> Work to complete
Reproduce the data below line by line, from its first line to the line with "- right. split.", both included, and nothing past that point.

◇ ◇ ◇ ◇ ◇ ◇ ◇

(** What the code holds for a label after normalisation and weighting.
    In a component whose maximum is not 0 it is the weight times the score
    of the specification.  It is nan when the label is missing, and also
    when the maximum is 0 and no score of the component is negative (all
    scores are 0 then, and 0 is divided by 0). *)
Lemma component_value (s : series) (m w : Q) (v : label) :
  (s <> [] -> is_maximum m s) ->
  (m == 0 -> values_in (Qle 0) s) ->
  (In v (keys s) /\ ~ m == 0
   /\ exists q, get v (series_mul (normalize s) w) = Fin q
                /\ q == w * spec_component_score s m v)
  \/ ((In v (keys s) -> m == 0)
      /\ spec_component_score s m v = 0
      /\ get v (series_mul (normalize s) w) = NaN).
Proof.
  intros H Hz. unfold spec_component_score.
  pose proof (find_get v s) as F.
  destruct (find (fun kv => Z.eqb (fst kv) v) s) as [[v' a]|].
  - destruct F as [M Ea]. simpl in Ea.
    pose proof (H (mem_keys_nonempty v s M)) as Hm.
    destruct (series_max_is_maximum s m Hm) as [m' [Em Emm]].
    assert (G : get v (series_mul (normalize s) w)
                = fmul (fdiv a (Fin m')) (Fin w)).
    { rewrite get_series_mul by (now rewrite keys_normalize).
      rewrite get_normalize by exact M. now rewrite <- Ea, Em. }
    assert (Hin : In (v, a) s).
    { rewrite Ea. apply get_entry. now apply mem_In. }
    destruct Hm as [_ Hm]. destruct (Hm v a Hin) as [x [-> Lx]].
    destruct (Qeq_dec m 0) as [Z|Z].
    + right. split; [now intros _|].
      replace (Qeqb m 0) with true by (symmetry; now apply Qeqb_true).
      split; [reflexivity|]. rewrite G. unfold fdiv.
      replace (Qeqb m' 0) with true
        by (symmetry; apply Qeqb_true; now rewrite Emm).
      destruct (Hz Z (v, Fin x) Hin) as [y [Ey Ly]]. simpl in Ey.
      injection Ey as <-.
      assert (E0 : x == 0) by (apply Qle_antisym; [now rewrite <- Z|exact Ly]).
      rewrite (proj1 (Qeq_alt x 0) E0). reflexivity.
    + left. split; [now apply mem_In|]. split; [exact Z|].
      replace (Qeqb m 0) with false by (symmetry; now apply Qeqb_false).
      rewrite G. unfold fdiv.
      replace (Qeqb m' 0) with false
        by (symmetry; apply Qeqb_false; now rewrite Emm).
      unfold fmul. eexists. split; [reflexivity|].
      rewrite !Qred_correct, Emm. ring.
  - right. split.
    + intro Hv. apply mem_In in Hv. congruence.
    + split; [reflexivity|].
      apply get_absent. now rewrite keys_series_mul, keys_normalize.
Qed.

Lemma combined_value (content collab : series) (mc me w : Q) (v : label) :
  (content <> [] -> is_maximum mc content) ->
  (collab <> [] -> is_maximum me collab) ->
  (mc == 0 -> values_in (Qle 0) content) ->
  (me == 0 -> values_in (Qle 0) collab) ->
  ((In v (keys content) /\ ~ mc == 0) \/ (In v (keys collab) /\ ~ me == 0) ->
   exists q,
     fill_add (get v (series_mul (normalize content) w))
              (get v (series_mul (normalize collab) (1 - w))) = Fin q
     /\ q == spec_final_score w (spec_component_score content mc v)
                              (spec_component_score collab me v))
  /\ ((In v (keys content) -> mc == 0) ->
      (In v (keys collab) -> me == 0) ->
      fill_add (get v (series_mul (normalize content) w))
               (get v (series_mul (normalize collab) (1 - w))) = NaN).
Proof.
  intros Hc He Zc Ze. unfold spec_final_score.
  destruct (component_value content mc w v Hc Zc)
    as [[Ic [Nc [a [-> Ha]]]] | [Ic [-> ->]]];
    destruct (component_value collab me (1 - w) v He Ze)
      as [[Ie [Ne [b [-> Hb]]]] | [Ie [-> ->]]];
    unfold fill_add, isnan, fadd; split.
  - intros _. eexists. split; [reflexivity|].
    now rewrite Qred_correct, Ha, Hb.
  - intros H _. now exfalso; apply Nc, H.
  - intros _. eexists. split; [reflexivity|]. rewrite Qred_correct, Ha. ring.
  - intros H _. now exfalso; apply Nc, H.
  - intros _. eexists. split; [reflexivity|]. rewrite Qred_correct, Hb. ring.
  - intros _ H. now exfalso; apply Ne, H.
  - intros [[H N]|[H N]]; exfalso; [apply N, Ic, H | apply N, Ie, H].
  - reflexivity.
Qed.

(** ** Labels of the components *)

Lemma collaborative_by_catalogued (k : sort_kind) (d : dataset)
    (rows : list (list Q)) (watched : list Z) (r : nat) :
  sorts k ->
  wf_dataset d = true ->
  catalogued d (head r (filter (fun kv => negb (mem (fst kv) watched))
                          (pd_sort_values k
                             (mean_axis0 (uim_columns d) rows)))).
Proof.
  intros K W. unfold head. split.
  - apply keys_firstn_NoDup, keys_filter_NoDup,
      (pd_sort_values_keys_NoDup k _ K).
    rewrite keys_mean_axis0. apply sorted_distinct_NoDup.
  - intros v Hv. apply in_map_iff in Hv. destruct Hv as [kv [<- Hkv]].
    apply In_firstn, filter_In, proj1 in Hkv.
    apply (proj1 (pd_sort_values_In k _ _ K)) in Hkv.
    apply (uim_columns_catalogued d _ W).
    rewrite <- (keys_mean_axis0 (uim_columns d) rows). now apply in_map.
Qed.

Lemma collaborative_by_finite (k : sort_kind) (rows : list (list Q))
    (cols watched : list Z) (r : nat) :
  sorts k ->
  rows <> [] ->
  all_finite (head r (filter (fun kv => negb (mem (fst kv) watched))
                    (pd_sort_values k (mean_axis0 cols rows)))).
Proof.
  intros K Hne kv Hkv. apply In_firstn, filter_In, proj1 in Hkv.
  apply (proj1 (pd_sort_values_In k _ _ K)) in Hkv.
  now apply (mean_axis0_finite cols rows Hne).
Qed.

(** ** The blend *)

Lemma combined_by_parts (k : sort_kind) (d : dataset) (u : Z) (w : Q) :
  sorts k ->
  wf_dataset d = true ->
  In u (uim_index d) ->
  exists content collab,
    content_scores_by k d u = Ok content
    /\ recommend_videos_by_users_by k d u 10 50 = Ok collab
    /\ (forall r, (r <= 50)%nat ->
                  recommend_videos_by_users_by k d u 10 r
                  = Ok (head r collab))
    /\ combined_scores_by k d u w
       = Ok (series_add (series_mul (normalize content) w)
                        (series_mul (normalize collab) (1 - w)))
    /\ catalogued d content /\ all_finite content
    /\ catalogued d collab /\ all_finite collab
    /\ StronglySorted (fun a b => fltb_total (snd a) (snd b) = false) collab.
Proof.
  intros K W Hu.
  destruct (content_scores_by_ok k d u K W) as [content Ec].
  destruct (collaborative_by_ok k d u 10 K W Hu)
    as [rows [watched [Hrows [_ Eb]]]].
  exists content. eexists. split; [exact Ec|].
  split; [apply Eb|]. split; [|split; [|split]].
  - intros r Hr. rewrite Eb. unfold head. rewrite firstn_firstn.
    now rewrite Nat.min_l by exact Hr.
  - unfold combined_scores_by. rewrite Eb, Ec. reflexivity.
  - apply (accumulate_catalogued d (user_history_by k d u) W [] content);
      [|exact Ec]. split; [constructor | intros ? []].
  - split; [|split; [|split]].
    + apply (accumulate_finite d (user_history_by k d u) [] content);
        [intros ? [] | exact Ec].
    + now apply collaborative_by_catalogued.
    + apply collaborative_by_finite; [exact K | now apply Hrows].
    + apply StronglySorted_firstn, StronglySorted_filter.
      destruct K as [_ [V _]]. apply V.
Qed.




(** ** The first entries of a sorted Series *)

Lemma fltb_total_irrefl (a : float64) : fltb_total a a = false.
Proof.
  destruct a as [x| | |]; try reflexivity. simpl.
  apply Qltb_false, Qle_refl.
Qed.

(** [b <= f < a] gives [b < a] in the order that takes nan as least. *)
Lemma fltb_total_le_lt (f b a : float64) :
  fltb_total f b = false -> fltb_total f a = true ->
  fltb_total b a = true.
Proof.
  destruct f as [x| | |], b as [y| | |], a as [z| | |]; simpl;
    try congruence.
  rewrite Qltb_false, !Qltb_true. intros H1 H2.
  now apply Qle_lt_trans with x.
Qed.

(** A list [T] of entries of the sorted Series [S], strictly decreasing,
    such that every other entry of [S] is strictly below all of [T], is
    the head of [S], whatever the order of equal values in [S]. *)
Lemma sorted_top_unique (T : series) :
  forall S : series,
    StronglySorted (fun a b => fltb_total (snd a) (snd b) = false) S ->
    NoDup S ->
    incl T S ->
    StronglySorted (fun a b => fltb_total (snd b) (snd a) = true) T ->
    (forall x, In x S ->
               In x T \/ forall t, In t T ->
                                   fltb_total (snd x) (snd t) = true) ->
    firstn (length T) S = T.
Proof.
  induction T as [|t T IH]; intros S Srt N I St H; [reflexivity|].
  destruct S as [|s S]; [destruct (I t (or_introl eq_refl))|].
  inversion Srt as [|? ? Srt' Hs]; subst.
  inversion N as [|? ? Ns N']; subst.
  inversion St as [|? ? St' Ht]; subst.
  rewrite Forall_forall in Hs, Ht.
  assert (E : s = t).
  { assert (B : s <> t -> fltb_total (snd s) (snd t) = true).
    { intro D. destruct (H s (or_introl eq_refl)) as [[E|HT]|B].
      - now symmetry in E.
      - now apply Ht.
      - apply B. now left. }
    destruct (I t (or_introl eq_refl)) as [E|Hin]; [exact E|].
    assert (D : s <> t) by (intros ->; contradiction).
    pose proof (Hs t Hin) as L. rewrite (B D) in L. discriminate. }
  subst s. simpl. f_equal. apply IH; trivial.
  - intros x Hx. destruct (I x (or_intror Hx)) as [E|Hin]; [|exact Hin].
    subst x. pose proof (Ht t Hx) as L. rewrite fltb_total_irrefl in L.
    discriminate.
  - intros x Hx. destruct (H x (or_intror Hx)) as [[E|HT]|B].
    + subst x. contradiction.
    + now left.
    + right. intros t' Ht'. apply B. now right.
Qed.

(** In a sorted Series whose first [n + 1] values are strictly decreasing,
    every entry after the first [n] is strictly below each of them. *)
Lemma strict_head_gap (c : series) (n : nat) :
  StronglySorted (fun a b => fltb_total (snd a) (snd b) = false) c ->
  StronglySorted (fun a b => fltb_total (snd b) (snd a) = true)
                 (firstn (S n) c) ->
  forall a b, In a (firstn n c) -> In b (skipn n c) ->
              fltb_total (snd b) (snd a) = true.
Proof.
  intros Srt St a b Ha Hb.
  destruct (skipn n c) as [|e rest] eqn:Ek; [destruct Hb|].
  assert (Ec : c = firstn n c ++ e :: rest).
  { rewrite <- Ek. symmetry. apply firstn_skipn. }
  assert (Ln : length (firstn n c) = n).
  { apply (f_equal (@length _)) in Ek. rewrite length_skipn in Ek.
    simpl in Ek. rewrite length_firstn. lia. }
  assert (Eh : firstn (S n) c = firstn n c ++ [e]).
  { rewrite Ec at 1. rewrite firstn_app, Ln.
    rewrite firstn_all2 by (rewrite Ln; lia).
    replace (S n - n)%nat with 1%nat by lia. reflexivity. }
  rewrite Eh in St.
  pose proof (StronglySorted_split _ _ _ St a e Ha (or_introl eq_refl))
    as Lea.
  destruct Hb as [<-|Hb]; [exact Lea|].
  apply fltb_total_le_lt with (snd e); [|exact Lea].
  rewrite Ec in Srt.
  assert (S2 : StronglySorted
                 (fun a b => fltb_total (snd a) (snd b) = false)
                 (e :: rest)).
  { clear -Srt. induction (firstn n c) as [|x l IH]; [exact Srt|].
    apply IH. now inversion Srt. }
  inversion S2 as [|? ? _ He]; subst. rewrite Forall_forall in He.
  now apply He.
Qed.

◇ ◇ ◇ ◇ ◇ ◇ ◇

> Worked solution
(** What the code holds for a label after normalisation and weighting.
    In a component whose maximum is not 0 it is the weight times the score
    of the specification.  It is nan when the label is missing, and also
    when the maximum is 0 and no score of the component is negative (all
    scores are 0 then, and 0 is divided by 0). *)
Lemma component_value (s : series) (m w : Q) (v : label) :
  (s <> [] -> is_maximum m s) ->
  (m == 0 -> values_in (Qle 0) s) ->
  (In v (keys s) /\ ~ m == 0
   /\ exists q, get v (series_mul (normalize s) w) = Fin q
                /\ q == w * spec_component_score s m v)
  \/ ((In v (keys s) -> m == 0)
      /\ spec_component_score s m v = 0
      /\ get v (series_mul (normalize s) w) = NaN).
Proof.
  intros H Hz. unfold spec_component_score.
  pose proof (find_get v s) as F.
  destruct (find (fun kv => Z.eqb (fst kv) v) s) as [[v' a]|].
  - destruct F as [M Ea]. simpl in Ea.
    pose proof (H (mem_keys_nonempty v s M)) as Hm.
    destruct (series_max_is_maximum s m Hm) as [m' [Em Emm]].
    assert (G : get v (series_mul (normalize s) w)
                = fmul (fdiv a (Fin m')) (Fin w)).
    { rewrite get_series_mul by (now rewrite keys_normalize).
      rewrite get_normalize by exact M. now rewrite <- Ea, Em. }
    assert (Hin : In (v, a) s).
    { rewrite Ea. apply get_entry. now apply mem_In. }
    destruct Hm as [_ Hm]. destruct (Hm v a Hin) as [x [-> Lx]].
    destruct (Qeq_dec m 0) as [Z|Z].
    + right. split; [now intros _|].
      replace (Qeqb m 0) with true by (symmetry; now apply Qeqb_true).
      split; [reflexivity|]. rewrite G. unfold fdiv.
      replace (Qeqb m' 0) with true
        by (symmetry; apply Qeqb_true; now rewrite Emm).
      destruct (Hz Z (v, Fin x) Hin) as [y [Ey Ly]]. simpl in Ey.
      injection Ey as <-.
      assert (E0 : x == 0) by (apply Qle_antisym; [now rewrite <- Z|exact Ly]).
      rewrite (proj1 (Qeq_alt x 0) E0). reflexivity.
    + left. split; [now apply mem_In|]. split; [exact Z|].
      replace (Qeqb m 0) with false by (symmetry; now apply Qeqb_false).
      rewrite G. unfold fdiv.
      replace (Qeqb m' 0) with false
        by (symmetry; apply Qeqb_false; now rewrite Emm).
      unfold fmul. eexists. split; [reflexivity|].
      rewrite !Qred_correct, Emm. ring.
  - right. split.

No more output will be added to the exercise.